I wanted to replace all 'A' in the middle of string by '*' using regex in python I tried this

re.sub(r'[B-Z]+([A]+)[B-Z]+', r'*', 'JAYANTA ')

but it outputs - '*ANTA '

I would want it to be 'J*Y*NTA'

Can someone provide the required code? I would like an explanation of what is wrong in my code if possible.

Aditya Guru
  • 646
  • 2
  • 10
  • 18

3 Answers3

2

Using the non-wordboundary \B.
To make sure that the A's are surrounded by word characters:

import re
str = 'JAYANTA POKED AGASTYA WITH BAAAAMBOO '
str = re.sub(r'\BA+\B', r'*', str)
print(str)

Prints:

J*Y*NTA POKED AG*STYA WITH B*MBOO 

Alternatively, if you want to be more specific that it has to be surrounded by upper case letters. You can use lookbehind and lookahead instead.

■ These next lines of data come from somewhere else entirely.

(* ===== verification/ProcSpec.v ===== *)
(** * Process table entries: allocation, release, fork

    Exact effect of [allocproc], [freeproc] and [kfork] of kernel/proc.c on the
    process table. *)

From S2P Require Import Prelude Machine Kstate Logic Strings Sched Kalloc Vm Printf Bio Log Fs Console File Proc Exec Sysproc Sysfile Syscall Trap Frame.

(** ** The two frames *)

Definition procs_frame (s s' : kstate) : Prop :=
  k_procs s' = k_procs s ∧ k_nextpid s' = k_nextpid s ∧ k_cur s' = k_cur s.

#[global] Instance procs_frame_inert : Inert procs_frame.
Proof.
  split; [split |].
  - by intros s.
  - intros s1 s2 s3 (?&?&?) (?&?&?). repeat split; congruence.
  - by repeat split.
Qed.

Definition sec_frame (s s' : kstate) : Prop :=
  Forall2 sec_step (k_procs s) (k_procs s') ∧ k_nextpid s' = k_nextpid s ∧ k_cur s' = k_cur s.

#[global] Instance sec_step_preorder : PreOrder sec_step.
Proof.
  split; [intros p; sec_step_tac |].
  intros p q r (?&?&?&?&?&[?|?]) (?&?&?&?&?&[?|?]); repeat split; try congruence;
    (left; congruence) || (right; congruence).
Qed.

#[global] Instance sec_frame_tolerant : Tolerant sec_frame.
Proof.
  split; [split; [split |] |].
  - intros s. by repeat split.
  - intros s1 s2 s3 (?&?&?) (?&?&?). repeat split; try congruence. by etrans.
  - intros s s' H1 H2 H3. unfold sec_frame. by rewrite H1.
  - intros s i p p' Hp Hs. repeat split; simpl; try done.
    rewrite <-(list_insert_id (k_procs s) i p) at 1 by done.
    apply Forall2_insert; [| done]. apply Forall_Forall2_diag, Forall_true. intros ?; reflexivity.
Qed.

(** From the run of a function to the frame it keeps. *)
Lemma within_run {A} R (m : K A) s a s' : within R m → m s = Done a s' → R s s'.
Proof. intros Hw H. apply Hw. by rewrite H. Qed.

(** The process table, the pid counter and the current process. *)
Definition table_is (l : list proc) (n : Z) (c : option nat) (s : kstate) : Prop :=
  k_procs s = l ∧ k_nextpid s = n ∧ k_cur s = c.

Lemma table_is_self s : table_is (k_procs s) (k_nextpid s) (k_cur s) s.
Proof. done. Qed.

Lemma table_inert {A} l n c (m : K A) a s s' :
  table_is l n c s → m s = Done a s' → within procs_frame m → table_is l n c s'.
Proof.
  intros (<-&<-&<-) H Hw. by apply (within_run _ _ _ _ _ Hw) in H.
Qed.

Lemma table_get l n c i p s s' :
  table_is l n c s → get_proc i s = Done p s' → l !! i = Some p ∧ s' = s.
Proof. intros (<-&_&_) H. by apply get_proc_inv. Qed.

Lemma table_upd l n c i f a s s' :
  table_is l n c s → upd_proc i f s = Done a s' →
  ∃ p, l !! i = Some p ∧ table_is (<[i := f p]> l) n c s'.
Proof. intros (<-&<-&<-) H. apply upd_proc_inv in H as (p & Hp & ->). by exists p. Qed.

(** [tstep Ht H] executes the first step of the run [H], keeping in [Ht] what
    is known of the table. *)
Ltac tprim Ht H :=
  lazymatch type of H with
  | get_proc _ _ = Done _ _ => apply (table_get _ _ _ _ _ _ _ Ht) in H as [H ->]
  | upd_proc _ _ _ = Done _ _ =>
      let p := fresh "p" in let Hp := fresh "Hp" in
      apply (table_upd _ _ _ _ _ _ _ _ Ht) in H as (p & Hp & H); clear Ht; rename H into Ht
  | _ =>
      let Ht' := fresh "Ht" in
      lazymatch type of Ht with table_is ?l ?n ?c _ =>
      lazymatch type of H with _ = Done _ ?s2 =>
        assert (Ht' : table_is l n c s2)
          by (eapply table_inert; [exact Ht | exact H | solve_within])
      end end;
      clear Ht; rename Ht' into Ht; kprim H
  end.

Ltac tstep Ht H :=
  let a := fresh "a" in let s1 := fresh "s" in let H1 := fresh "Hrun" in
  apply bind_inv in H as (a & s1 & H1 & H); cbv beta in H; tprim Ht H1.

(** ** freeproc *)

(** What is left of an entry that has been freed. *)
Definition freed (p : proc) : proc :=
  p <| p_trapframe := 0 |> <| p_pagetable := 0 |> <| p_sz := 0 |> <| p_pid := 0 |>
    <| p_parent := None |> <| p_name ::= <[0%nat := 0]> |> <| p_chan := None |>
    <| p_killed := 0 |> <| p_xstate := 0 |> <| p_syscall_mask := 0 |>
    <| p_child_syscall_mask := 0 |> <| p_audit_enabled := 0 |> <| p_strict_mode := 0 |>
    <| p_state := UNUSED |>.

Section procspec.
Context {L : Layout} {E : Env}.

Lemma freeproc_effect l n c i a s s' :
  table_is l n c s → freeproc i s = Done a s' →
  ∃ p, l !! i = Some p ∧ table_is (<[i := freed p]> l) n c s'.
Proof.
  unfold freeproc. intros Ht H. do 5 tstep Ht H. tprim Ht H.
  pose proof (lookup_lt_Some _ _ _ Hrun) as Hlt.
  rewrite Hrun in Hp. injection Hp as <-.
  rewrite list_lookup_insert_eq in Hrun1, Hp0 by done. simplify_eq.
  exists a0. split; [done |]. by rewrite list_insert_insert_eq in Ht.
Qed.

(** ** allocproc *)

Lemma find_unused_effect l n c r s s' :
  table_is l n c s → find_unused s = Done r s' →
  table_is l n c s' ∧
  match r with
  | None => ∀ i p, (i < NPROC)%nat → l !! i = Some p → p_state p ≠ UNUSED
  | Some i => ∃ p, l !! i = Some p ∧ p_state p = UNUSED ∧
      ∀ j q, (j < i)%nat → l !! j = Some q → p_state q ≠ UNUSED
  end.
Proof.
  unfold find_unused. intros Ht H.
  enough (Hgen : ∀ m k s, table_is l n c s →
    for_until (seq k m) (fun i => acquire (LkProc i);; p ← get_proc i;
      if decide (p_state p = UNUSED) then ret (Some i)
      else release (LkProc i);; ret None) s = Done r s' →
    (∀ j q, (j < k)%nat → l !! j = Some q → p_state q ≠ UNUSED) →
    table_is l n c s' ∧
    match r with
    | None => ∀ i p, (i < k + m)%nat → l !! i = Some p → p_state p ≠ UNUSED
    | Some i => ∃ p, l !! i = Some p ∧ p_state p = UNUSED ∧
        ∀ j q, (j < i)%nat → l !! j = Some q → p_state q ≠ UNUSED
    end).
  { apply (Hgen NPROC 0%nat s); [done | exact H | lia]. }
  clear s Ht H. induction m as [|m IH]; intros k s Ht H Hk; cbn [seq for_until] in H.
  { kprim H. subst. split; [done |]. intros i p Hi. apply Hk. lia. }
  apply bind_inv in H as (x & s1 & H1 & H). tstep Ht H1. tstep Ht H1.
  destruct (decide (p_state a0 = UNUSED)) as [Hu|Hu].
  { kprim H1. subst. kprim H. subst. eauto 10. }
  tstep Ht H1. kprim H1. subst. apply IH in H; [| done |].
  { rewrite Nat.add_succ_comm in H. done. }
  intros j q Hj Hq. destruct (decide (j = k)) as [->|]; [congruence | apply (Hk j); [lia | done]].
Qed.

(** [allocpid] hands out the counter. *)
Lemma allocpid_effect l n c pid s s' :
  table_is l n c s → allocpid s = Done pid s' → pid = n ∧ table_is l (n + 1) c s'.
Proof.
  unfold allocpid. intros Ht H. do 2 tstep Ht H.
  apply bind_inv in H as (x & s9 & Hm & H). destruct Ht as (<-&<-&<-).
  destruct (INT_MAX <=? _); [done |]. kprim Hm. kinv H. kprim H. by subst.
Qed.

(** The entry [allocproc] hands out, made from the UNUSED entry [p]. *)
Definition allocated (p : proc) (pid tf pt : Z) : proc :=
  p <| p_pid := pid |> <| p_state := USED |> <| p_syscall_mask := 0 |>
    <| p_child_syscall_mask := 0 |> <| p_audit_enabled := 0 |> <| p_strict_mode := 0 |>
    <| p_trapframe := tf |> <| p_pagetable := pt |>
    <| p_context := mkContext sym_forkret (p_kstack p + PGSIZE) (replicate 12 0) |>.

Lemma allocproc_effect l n c r s s' :
  table_is l n c s → allocproc s = Done r s' →
  match r with
  | Some i => ∃ p tf pt, l !! i = Some p ∧ p_state p = UNUSED ∧ tf ≠ 0 ∧ pt ≠ 0 ∧
      table_is (<[i := allocated p n tf pt]> l) (n + 1) c s' ∧
      ∀ j q, (j < i)%nat → l !! j = Some q → p_state q ≠ UNUSED
  | None => table_is l n c s' ∨
      ∃ i p q, l !! i = Some p ∧ p_state p = UNUSED ∧
        table_is (<[i := freed q]> l) (n + 1) c s'
  end.
Proof.
  unfold allocproc. intros Ht H. apply bind_inv in H as (x & s9 & Hm & H).
  apply (find_unused_effect _ _ _ _ _ _ Ht) in Hm as [Ht1 Hr]. clear Ht. rename Ht1 into Ht.
  destruct x as [i|]; [| kprim H; subst; by left].
  destruct Hr as (p & Hp & Hu & Hfirst). pose proof (lookup_lt_Some _ _ _ Hp) as Hlt.
  apply bind_inv in H as (pid & s8 & Hm & H).
  apply (allocpid_effect _ _ _ _ _ _ Ht) in Hm as [-> Ht1]. clear Ht. rename Ht1 into Ht.
  do 3 tstep Ht H. simplify_eq.
  rewrite list_lookup_insert_eq in Hp1 by done. simplify_eq.
  rewrite list_insert_insert_eq in Ht.
  destruct (Z.eqb_spec a0 0) as [->|Htf].
  - apply bind_inv in H as (u & s7 & Hm & H).
    apply (freeproc_effect _ _ _ _ _ _ _ Ht) in Hm as (q & Hq & Ht1).
    tstep Ht1 H. kprim H. subst. right. rewrite list_insert_insert_eq in Ht1. eauto 10.
  - do 2 tstep Ht H. rewrite list_lookup_insert_eq in Hp0 by done. simplify_eq.
    rewrite list_insert_insert_eq in Ht.
    destruct (Z.eqb_spec a2 0) as [->|Hpt].
    + apply bind_inv in H as (u & s7 & Hm & H).
      apply (freeproc_effect _ _ _ _ _ _ _ Ht) in Hm as (q & Hq & Ht1).
      tstep Ht1 H. kprim H. subst. right. rewrite list_insert_insert_eq in Ht1. eauto 10.
    + tstep Ht H. rewrite list_lookup_insert_eq in Hp0 by done. simplify_eq.
      rewrite list_insert_insert_eq in Ht. kprim H. subst. eauto 10.
Qed.

(** ** kfork *)

Lemma filedup_result f r s s' : filedup f s = Done r s' → r = f.
Proof.
  unfold filedup. intros H. kinv H. kinv H. destruct (_ <? _); [done |].
  do 2 kinv H. by kprim H.
Qed.

Lemma idup_result ip r s s' : idup ip s = Done r s' → r = ip.
Proof. unfold idup. intros H. do 3 kinv H. by kprim H. Qed.

(** The loop of [kfork] that copies the open files. *)
Lemma dup_files_effect pr np m k l n c q a s s' :
  table_is (<[np := q]> l) n c s → (np < length l)%nat →
  for_each (seq k m) (fun i =>
    f ← must (p_ofile pr !! i) "ofile index";
    match f with
    | Some f =>
        f ← filedup f;
        upd_proc np (fun x => x <| p_ofile ::= <[i := Some f]> |>)
    | None => ret tt
    end) s = Done a s' →
  ∃ ofs, table_is (<[np := q <| p_ofile := ofs |>]> l) n c s' ∧
    length ofs = length (p_ofile q) ∧
    (∀ i, (i < k)%nat → ofs !! i = p_ofile q !! i) ∧
    (∀ i f, (k ≤ i < k + m)%nat → (i < length ofs)%nat →
       p_ofile pr !! i = Some (Some f) → ofs !! i = Some (Some f)).
Proof.
  revert k q s. induction m as [|m IH]; intros k q s Ht Hlt H; cbn [seq for_each] in H.
  { kprim H. subst. exists (p_ofile q). split; [by destruct q |].
    split; [done |]. split; [done |]. lia. }
  apply bind_inv in H as (u & s1 & Hm & H). tstep Ht Hm. destruct a0 as [f|].
  - tstep Ht Hm. apply filedup_result in Hrun0 as ->. tprim Ht Hm.
    rewrite list_lookup_insert_eq in Hp by done. simplify_eq.
    rewrite list_insert_insert_eq in Ht. destruct (IH _ _ _ Ht Hlt H) as (ofs & H1 & H2 & H3 & H4).
    simpl in *. rewrite length_insert in H2. exists ofs. split; [exact H1 |]. split; [done |]. split.
    + intros i Hi. rewrite H3 by lia. by rewrite list_lookup_insert_ne by lia.
    + intros i f' Hi Hlen Hf'. destruct (decide (i = k)) as [->|]; [| apply H4; [lia | done..]].
      rewrite H3 by lia. rewrite list_lookup_insert_eq by lia. congruence.
  - kprim Hm. destruct (IH _ _ _ Ht Hlt H) as (ofs & H1 & H2 & H3 & H4).
    exists ofs. split; [done |]. split; [done |]. split.
    + intros i Hi. apply H3. lia.
    + intros i f' Hi Hlen Hf'. destruct (decide (i = k)) as [->|]; [congruence |].
      apply H4; [lia | done..].
Qed.

(** What a new process takes over from its parent. *)
Record inherits (parent child : proc) : Prop := {
  inh_mask : p_syscall_mask child =
    if p_child_syscall_mask parent =? 0 then p_syscall_mask parent
    else p_child_syscall_mask parent;
  inh_child_mask : p_child_syscall_mask child = 0;
  inh_audit : p_audit_enabled child = p_audit_enabled parent;
  inh_strict : p_strict_mode child = p_strict_mode parent;
  inh_sz : p_sz child = p_sz parent;
  inh_cwd : p_cwd child = p_cwd parent;
  inh_ofile : ∀ fd f, (fd < NOFILE)%nat → (fd < length (p_ofile child))%nat →
    p_ofile parent !! fd = Some (Some f) → p_ofile child !! fd = Some (Some f);
}.

(** Entries of different processes: an entry that is UNUSED is not the current one. *)
Lemma unused_ne (l : list proc) i j pr p :
  l !! i = Some pr → p_state pr ≠ UNUSED → l !! j = Some p → p_state p = UNUSED → j ≠ i.
Proof. intros H1 H2 H3 H4 ->. congruence. Qed.

(** [tnorm Ht]: what was read from the updated table, and the table itself, in
    terms of the entries it holds. *)
Ltac tlen := rewrite ?length_insert; lia.
Ltac tnorm Ht :=
  repeat match goal with
  | H : <[?i := _]> _ !! ?i = Some _ |- _ => rewrite list_lookup_insert_eq in H by tlen
  | H : <[?i := _]> _ !! ?j = Some _ |- _ => rewrite list_lookup_insert_ne in H by done
  end;
  simplify_eq; rewrite ?list_insert_insert_eq in Ht.

(** The two ways [kfork] ends: a new RUNNABLE entry that inherits from the
    parent, or -1 with at most a freed entry and, if the copy of the memory
    failed, the parent's mask for children reset. *)
Lemma kfork_effect l n i pr r s s' :
  table_is l n (Some i) s → l !! i = Some pr → p_state pr ≠ UNUSED →
  kfork s = Done r s' →
  (∃ j q child, r = n ∧ l !! j = Some q ∧ p_state q = UNUSED ∧ j ≠ i ∧
     table_is (<[j := child]> (<[i := pr <| p_child_syscall_mask := 0 |>]> l))
       (n + 1) (Some i) s' ∧
     inherits pr child ∧ p_pid child = n ∧ p_state child = RUNNABLE ∧ p_parent child = Some i ∧
     p_killed child = p_killed q ∧
     ∀ k x, (k < j)%nat → l !! k = Some x → p_state x ≠ UNUSED) ∨
  r = -1 ∧
    (table_is l n (Some i) s' ∨
     ∃ j q q', l !! j = Some q ∧ p_state q = UNUSED ∧ j ≠ i ∧
       (table_is (<[j := freed q']> l) (n + 1) (Some i) s' ∨
        table_is (<[j := freed q']> (<[i := pr <| p_child_syscall_mask := 0 |>]> l))
          (n + 1) (Some i) s')).
Proof.
  unfold kfork. intros Ht Hi Hst H. tstep Ht H.
  assert (a = i) as -> by (destruct Ht as (_&_&?); congruence).
  apply bind_inv in H as (x & s9 & Hm & H).
  apply (allocproc_effect _ _ _ _ _ _ Ht) in Hm. destruct x as [j|].
  2: { kprim H. subst. right. split; [done |]. destruct Hm as [Hm|(j & q & q' & ?&?&?)]; [by left |].
       right. exists j, q, q'. split; [done |]. split; [done |]. split; [by eapply unused_ne | by left]. }
  destruct Hm as (q & tf & pt & Hq & Hu & Htf & Hpt & Ht1 & Hfirst). clear Ht. rename Ht1 into Ht.
  assert (j ≠ i) as Hji by (by eapply unused_ne).
  pose proof (lookup_lt_Some _ _ _ Hq). pose proof (lookup_lt_Some _ _ _ Hi).
  tstep Ht H. tnorm Ht.
  set (m := if p_child_syscall_mask pr =? 0 then p_syscall_mask pr else p_child_syscall_mask pr).
  apply bind_inv in H as (u & s8 & Hm & H).
  assert (table_is (<[j := (allocated q n tf pt) <| p_syscall_mask := m |>]> l) (n + 1) (Some i) s8) as Ht1.
  { subst m. destruct (_ =? 0); cbn [negb] in Hm; tprim Ht Hm; tnorm Ht; exact Ht. }
  clear Ht Hm. rename Ht1 into Ht.
  tstep Ht H. tnorm Ht. rewrite list_insert_insert_ne in Ht by done.
  do 4 (tstep Ht H; tnorm Ht).
  destruct (a2 <? 0).
  - apply bind_inv in H as (v & s7 & Hm & H).
    apply (freeproc_effect _ _ _ _ _ _ _ Ht) in Hm as (q' & _ & Ht1).
    tstep Ht1 H. kprim H. rewrite list_insert_insert_eq in Ht1. subst.
    right. split; [done |]. right. exists j, q, q'. eauto 10.
  - do 3 (tstep Ht H; tnorm Ht). apply bind_inv in H as (v & s7 & Hm & H).
    destruct (dup_files_effect _ _ _ _ _ _ _ _ _ _ _ Ht ltac:(tlen) Hm)
      as (ofs & Ht1 & Hlen & _ & Hofs). clear Ht Hm. rename Ht1 into Ht.
    do 2 tstep Ht H. apply idup_result in Hrun3 as ->.
    do 10 (tstep Ht H; tnorm Ht). kprim H. subst.
    left. do 3 eexists. split; [reflexivity |]. split; [exact Hq |]. split; [done |].
    split; [done |]. split; [exact Ht |]. split; [| done]. split; try done.
    intros fd f Hfd Hfd' Hf. apply Hofs; [lia | done..].
Qed.

End procspec.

str = re.sub(r'(?<=[A-Z])A+(?=[A-Z])', r'*', str)
LukStorms
  • 28,916
  • 5
  • 31
  • 45
  • It's because your code also got the characters surrounding the A into the match. And thus replaced those with nothing. That's where the lookarounds are handy, because those don't get included into the match, it's just a check if it's there. – LukStorms Apr 09 '17 at 11:32
  • The reason your regex gave '*ANTA ' as output is because after replacing 'JAY' with * there was no other match. – LukStorms Apr 09 '17 at 11:36
1
>>> re.sub(r'(?!^)[Aa](?!$)','*','JAYANTA')
'J*Y*NTA'

My regex searches for an A but it cannot be at the start of the string (?!^) and not at the end of the string (?!$).

Casper
  • 1,435
  • 10
  • 22
  • Replace all the `A`s inside the string, not at the start or end of it: *I wanted to replace all 'A' **in the middle of string** by '*'* – Mr. Xcoder Apr 08 '17 at 10:22
  • There is a space at the end of the string. In this case, your regex replaces the last A. – Toto Apr 08 '17 at 10:38
1

Lookahead assertion:

>>> re.sub(r'A(?=[A-Z])', r'*', 'JAYANTA ')
'J*Y*NTA '

In case if word start and end with 'A':

>>> re.sub(r'(?<=[A-Z])A(?=[A-Z])', r'*', 'AJAYANTA ')
'AJ*Y*NTA '
Hackaholic
  • 19,069
  • 5
  • 54
  • 72